De todos los vídeos del 1 de octubre que anualmente vuelven a circular por las redes, el que todavía me cuesta más ver es el de las escaleras del IES Pau Claris. La herida no está cerrada. No lo está por mucho que el president Illa nos invite a despertarnos del sueño, no lo es por mucho que los partidos independentistas aprovechen la ocasión para convertir el aniversario del referéndum en una celebración folclórica más, y no lo es por mucho que, política y circunstancialmente, todo esté configurado para que hablar de él te convierta en un resentido. O, todavía peor, en un friqui. Precisamente, que la clase política independentista se vea forzada a hablar de él como una victoria sin matices es lo que impide dejar de vivirlo como un acontecimiento traumático —más allá del trauma de tener que ser españoles a la fuerza—.

La satisfacción y la euforia grandilocuente, todavía hoy, explican que los mismos que hicieron posible el referéndum, después pusieron todas las herramientas retóricas y sentimentales para vaciarlo de cualquier sentido. La herida está abierta porque el abandono de su gente por parte de la clase política carga una frustración que no se salva con ampulosidad, sino con enmiendas y enderezamientos. Sin eso último, la consecuencia de esas escaleras es que Salvador Illa es president de la Generalitat. Ahora que los socialistas tienen aquello por lo que los partidos independentistas renunciaron a defender el referéndum —el control autonómico—, decir según qué todavía se hace más difícil que antes. Todo parece reubicarse para que, de nuevo, el objetivo a batir sea Illa, y no el Estado. Y para que, por lo tanto, cualquier aspiración de ir a la raíz de los problemas que inmovilizan el independentismo pase a ser, automáticamente, un retorno al pasado que hay que evitar por el bien del país.

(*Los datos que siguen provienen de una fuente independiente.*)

(* ===== verification/En50221CaPmt.v ===== *)
(** * en50221_app_ca.c: formatting a CA PMT

    [en50221_ca_format_pmt] tells a module what to descramble: it copies the CA descriptors out of a
    program map that [mpeg_pmt_section_codec] has converted, for the program and for each stream.  The
    linked lists of the code are lists here, the pointers in them offsets into the program map; that
    every node is freed is not modelled. *)

From S2P Require Export MpegSections En50221App.

(** ** The code *)

Definition dtag_mpeg_ca : Z := 9.

Record ca_pmt_descriptor := CaPmtDescriptor {
  cd_descriptor : Z;
  cd_length : Z;
}.

Record ca_pmt_stream := CaPmtStream {
  cs_stream_type : Z;
  cs_pid : Z;
  cs_descriptors : list ca_pmt_descriptor;
  cs_descriptors_count : Z;
}.

(** [descriptors_length] of a list of descriptors, with the byte of the command. *)
Definition ca_descriptors_length (ds : list ca_pmt_descriptor) : Z :=
  let length := foldl (λ n d, u32 (n + cd_length d)) 0 ds in
  if negb (length =? 0) then u32 (length + 1) else length.

(** The total, and the length of the descriptors of the program. *)
Definition en50221_ca_calculate_length (pmt_descriptors : list ca_pmt_descriptor)
    (pmt_streams : list ca_pmt_stream) : Z * Z :=
  let pmt_descriptors_length := ca_descriptors_length pmt_descriptors in
  (foldl (λ n s, u32 (n + u32 (5 + ca_descriptors_length (cs_descriptors s))))
     (u32 (6 + pmt_descriptors_length)) pmt_streams, pmt_descriptors_length).

Definition current_next_indicator : M Z := b ← ld8 5; mret (Z.land b 1).

Section FormatPmt.
Context {S : Type} (e : env).

(** [struct mpeg_pmt_section *pmt] *)
Context (pmt : mem).

(** Reading the program map. *)
Definition peek {A} (c : M A) : IO S A := '(a, _) ← lift (run_m c pmt); mret a.

(** [for (pos = first; pos; pos = next)] with a body that may [goto] the error exit: [None]. *)
Fixpoint each_ {A} (fuel : nat) (next : Z -> M (option Z)) (body : Z -> A -> IO S (option A))
    (pos : option Z) (acc : A) : IO S (option A) :=
  match fuel with
  | O => io_fault OutOfFuel
  | Datatypes.S fuel =>
      match pos with
      | None => mret (Some acc)
      | Some p =>
          r ← body p acc;
          match r with
          | None => mret None
          | Some acc => pos ← peek (next p); each_ fuel next body pos acc
          end
      end
  end.

Definition each {A} (first : M (option Z)) (next : Z -> M (option Z)) (body : Z -> A -> IO S (option A))
    (acc : A) : IO S (option A) :=
  pos ← peek first; each_ (Datatypes.S (length pmt)) next body pos acc.

Definition each_descriptor {A} (base len : Z) : (Z -> A -> IO S (option A)) -> A -> IO S (option A) :=
  each (mret (first_descriptor base len)) (fun p => next_descriptor base len (Some p)).

(** [if (cur_descriptor->tag == dtag_mpeg_ca)] a new structure; [None] without memory, [Some None] for
    another descriptor. *)
Definition new_ca_descriptor (cur_descriptor : Z) : IO S (option (option ca_pmt_descriptor)) :=
  tag ← peek (ld8 cur_descriptor);
  if tag =? dtag_mpeg_ca then
    ok ← malloc e;
    if negb ok then mret None
    else
      len ← peek (ld8 (cur_descriptor + 1));
      mret (Some (Some (CaPmtDescriptor cur_descriptor (u16 (len + 2)))))
  else mret (Some None).

Definition en50221_ca_extract_pmt_descriptors : IO S (option (list ca_pmt_descriptor)) :=
  n ← peek pmt_program_info_length;
  each_descriptor sizeof_mpeg_pmt_section n (λ cur_descriptor descriptors,
    new_d ← new_ca_descriptor cur_descriptor;
    mret
      (match new_d with
       | None => None
       | Some None => Some descriptors
       | Some (Some d) => Some (descriptors ++ [d])
       end)) [].

Definition en50221_ca_extract_streams : IO S (option (list ca_pmt_stream)) :=
  each mpeg_pmt_section_streams_first mpeg_pmt_section_streams_next (λ cur_stream streams,
    ok ← malloc e;
    if negb ok then mret None
    else
      s ← peek (read_pmt_stream cur_stream);
      n ← peek (pmt_stream_es_info_length cur_stream);
      r ← each_descriptor (cur_stream + sizeof_mpeg_pmt_stream) n (λ cur_descriptor new_s,
        new_d ← new_ca_descriptor cur_descriptor;
        mret
          (match new_d with
           | None => None
           | Some None => Some new_s
           | Some (Some d) =>
               Some (CaPmtStream (cs_stream_type new_s) (cs_pid new_s) (cs_descriptors new_s ++ [d])
                       (u32 (cs_descriptors_count new_s + 1)))
           end)) (CaPmtStream (stream_type s) (stream_pid s) [] 0);
      mret (match r with None => None | Some new_s => Some (streams ++ [new_s]) end)) [].

(** The inner loop of [en50221_ca_try_move_pmt_descriptors]. *)
Fixpoint same_descriptors (cur first : list ca_pmt_descriptor) : IO S bool :=
  match cur, first with
  | [], _ => mret true
  | _ :: _, [] => io_fault BadPointer
  | c :: cur, f :: first =>
      if negb (cd_length c =? cd_length f) then mret false
      else
        a ← peek (ld_bytes (cd_descriptor c) (Z.to_nat (cd_length c)));
        b ← peek (ld_bytes (cd_descriptor f) (Z.to_nat (cd_length c)));
        if decide (a = b) then same_descriptors cur first else mret false
  end.

Fixpoint same_streams (first_stream : ca_pmt_stream) (cur : list ca_pmt_stream) : IO S bool :=
  match cur with
  | [] => mret true
  | cur_stream :: cur =>
      if negb (cs_descriptors_count cur_stream =? cs_descriptors_count first_stream) then mret false
      else
        same ← same_descriptors (cs_descriptors cur_stream) (cs_descriptors first_stream);
        if (same : bool) then same_streams first_stream cur else mret false
  end.

Definition without_descriptors (s : ca_pmt_stream) : ca_pmt_stream :=
  CaPmtStream (cs_stream_type s) (cs_pid s) [] 0.

Definition en50221_ca_try_move_pmt_descriptors (pmt_descriptors : list ca_pmt_descriptor)
    (pmt_streams : list ca_pmt_stream) : IO S (list ca_pmt_descriptor * list ca_pmt_stream) :=
  match pmt_streams with
  | [] => mret (pmt_descriptors, pmt_streams)
  | first_stream :: others =>
      same ← same_streams first_stream others;
      mret
        (if (same : bool)
         then (cs_descriptors first_stream, without_descriptors <$> pmt_streams)
         else (pmt_descriptors, pmt_streams))
  end.

(** [data[data_pos++] = v] *)
Definition put (data_pos v : Z) : M Z := st8 data_pos v;; mret (data_pos + 1).

Fixpoint put_descriptors (ds : list ca_pmt_descriptor) (data_pos : Z) : M Z :=
  match ds with
  | [] => mret data_pos
  | cur_d :: ds =>
      match run_m (ld_bytes (cd_descriptor cur_d) (Z.to_nat (cd_length cur_d))) pmt with
      | Ok (bs, _) => st_bytes data_pos bs;; put_descriptors ds (data_pos + cd_length cur_d)
      | Err f => faulty f
      end
  end.

(** The two bytes of the length, the command and the descriptors. *)
Definition put_info (ca_pmt_cmd_id : Z) (ds : list ca_pmt_descriptor) (descriptors_length data_pos : Z) :
    M Z :=
  data_pos ← put data_pos (Z.land (Z.shiftr descriptors_length 8) 0x0f);
  data_pos ← put data_pos descriptors_length;
  if negb (descriptors_length =? 0) then
    data_pos ← put data_pos ca_pmt_cmd_id;
    put_descriptors ds data_pos
  else mret data_pos.

Fixpoint put_streams (ca_pmt_cmd_id : Z) (ss : list ca_pmt_stream) (data_pos : Z) : M Z :=
  match ss with
  | [] => mret data_pos
  | cur_s :: ss =>
      data_pos ← put data_pos (cs_stream_type cur_s);
      data_pos ← put data_pos (Z.land (Z.shiftr (cs_pid cur_s) 8) 0x1f);
      data_pos ← put data_pos (cs_pid cur_s);
      data_pos ← put_info ca_pmt_cmd_id (cs_descriptors cur_s)
        (ca_descriptors_length (cs_descriptors cur_s)) data_pos;
      put_streams ca_pmt_cmd_id ss data_pos
  end.

(** The result, and [data] afterwards. *)
Definition en50221_ca_format_pmt (data : mem) (data_length : Z) (move_ca_descriptors : bool)
    (ca_pmt_list_management ca_pmt_cmd_id : Z) : IO S (Z * mem) :=
  r ← en50221_ca_extract_pmt_descriptors;
  match r with
  | None => mret (-1, data)
  | Some pmt_descriptors =>
      r ← en50221_ca_extract_streams;
      match r with
      | None => mret (-1, data)
      | Some pmt_streams =>
          '(pmt_descriptors, pmt_streams) ←
            match pmt_descriptors with
            | [] =>
                if move_ca_descriptors
                then en50221_ca_try_move_pmt_descriptors pmt_descriptors pmt_streams
                else mret (pmt_descriptors, pmt_streams)
            | _ => mret (pmt_descriptors, pmt_streams)
            end;
          let '(total_required_length, pmt_descriptors_length) :=
            en50221_ca_calculate_length pmt_descriptors pmt_streams in
          if data_length <? total_required_length then mret (-1, data)
          else
            program_number ← peek (ld16 3);
            head ← peek ld_section_ext;
            cni ← peek current_next_indicator;
            lift (run_m
              (data_pos ← put 0 ca_pmt_list_management;
               data_pos ← put data_pos (Z.shiftr program_number 8);
               data_pos ← put data_pos program_number;
               data_pos ← put data_pos (Z.lor (Z.shiftl (version_number head) 1) cni);
               data_pos ← put_info ca_pmt_cmd_id pmt_descriptors pmt_descriptors_length data_pos;
               put_streams ca_pmt_cmd_id pmt_streams data_pos) data)
      end
  end.
End FormatPmt.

Paradójicamente, las ansias por cerrar el episodio del referéndum de cualquier manera es lo que lo mantiene abierto

La clase política independentista y el president Illa, en este sentido, coinciden en que hay que pasar página. Pero no se puede pasar página de verdad sin mirar a los ojos a lo que te está impidiendo hacerlo, y es que la herida está abierta porque los españoles utilizaron la violencia para reprimirnos y los políticos catalanes hicieron que la violencia española no sirviera para nada, que fuera gratuita. De hecho, los políticos catalanes todavía hacen que eso sea así. Me resulta imposible mirar entero el vídeo de las escaleras porque me cuesta tragar que aquella brutalidad haya derivado en una cultura política que lo ha reducido todo a la nostalgia y a la ramplonería. Y en una cultura política de que si no aceptas las dinámicas, si no te doblegas a sus intereses, si rechazas la ampulosidad y reclamas fiscalización, te acaba aislando para protegerse. La degradación y el empobrecimiento espiritual e intelectual del país, desgraciadamente, son la consecuencia a largo plazo de esto. Nada de lo que ha sucedido en estos siete últimos años tampoco ha sido ni será gratuito.

Salvador Illa quiere cerrar la herida en nombre de una promesa de paz submisiva; los partidos catalanes la quieren cerrar reduciendo al mínimo el espacio en el que podemos preguntarnos cómo es que estamos donde estamos, si —como nos cuentan— ganamos. En el referéndum del 1 de octubre todavía están las claves que pueden quebrar el sistema, por eso todo el mundo, a su manera, quiere cerrar el episodio y hacer que nos olvidemos de él. Paradójicamente, su ansia por cerrarlo de cualquier manera es lo que lo mantiene abierto. El independentismo solo tendrá posibilidades de avanzar cuando haga las paces con su pasado, en lugar de querer reescribirlo torpemente, por eso es importante seguir hablando y seguir escribiendo sobre ello, a pesar de los cantos de sirena que interesadamente lo pintan como un retroceso. Lo hacen porque todavía hoy, siete años después, esas escaleras los ponen ante sus propias miserias.